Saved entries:
↓

(** ** The table *)
(** The item sets of extra rules, by their first symbol. *)
Definition add_extra_item {E} (v : N) (st : Lookahead.LookaheadSetPool I * gmap Symbol Item.ParseItemSet) (prod_id : N) :
    outcome E (Lookahead.LookaheadSetPool I * gmap Symbol Item.ParseItemSet) :=
  let '(p, m) := st in
  prod ← production g prod_id;
  first ← unwrap (first_symbol prod);
  ks ← Item.keys_for key_map prod_id;
  '(j, set) ← Item.item_set_insert (default (Item.mkItemSet []) (m !! first)) (Item.mkItem v 1 prod_id ks false);
  e ← vec_get (Item.entries set) j;
  '(id, p) ← Lookahead.insert p (Item.lookaheads e) end_of_nonterminal_extra;
  Ok (p, <[first := Item.update_entry set j (Item.mkEntry (Item.item e) id (Item.following_reserved_word_set e))]> m).
Definition extra_item_sets {E} (p : Lookahead.LookaheadSetPool I) : outcome E (Lookahead.LookaheadSetPool I * gmap Symbol Item.ParseItemSet) :=
  for_each (λ st x, ids ← variable_prod_ids g (N.to_nat (index x)); for_each (add_extra_item (index x)) st (prod_range ids))
    (p, ∅) (filter (λ x, is_non_terminal x = true) (extra_symbols g)).
Definition add_extra_state (b : ParseTableBuilder I) (e : Symbol * Item.ParseItemSet) : result (ParseTableBuilder I) :=
  let '(terminal, item_set) := e in
  if is_non_terminal terminal then n ← symbol_name terminal; Err (ImproperNonTerminalExtra n)
  else
    '(state_id, b) ← add_parse_state b [] [] item_set;
    Ok (with_extras b (non_terminal_extra_states b ++ [(terminal, state_id)])).
(** The states that the others are found from. *)
Definition initial_states (b : ParseTableBuilder I) : result (ParseTableBuilder I) :=
  let t := parse_table b in
  let b := with_table b (mkParseTable (pt_states t) (action_lists t) (pt_symbols t) (production_infos t ++ [mkProductionInfo [] ∅])
                           (max_aliased_production_length t) (external_lex_states t)) in
  '(_, b) ← add_parse_state b [] [] (Item.mkItemSet []);
  '(id, p) ← Lookahead.singleton (pool_of b) end_;
  '(_, b) ← add_parse_state (with_lookaheads b p) [] [] (Item.mkItemSet [Item.mkEntry (Item.item_start key_map) id 0]);
  '(p, sets) ← extra_item_sets (pool_of b);
  for_each add_extra_state (with_lookaheads b p) (btree_entries sets).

↑

EXERCISE DIRECTIONS:
Run a filter over the data above and keep each line that contains the word "first".

TASK RESPONSE:
(** The item sets of extra rules, by their first symbol. *)
  first ← unwrap (first_symbol prod);
  '(j, set) ← Item.item_set_insert (default (Item.mkItemSet []) (m !! first)) (Item.mkItem v 1 prod_id ks false);
  Ok (p, <[first := Item.update_entry set j (Item.mkEntry (Item.item e) id (Item.following_reserved_word_set e))]> m).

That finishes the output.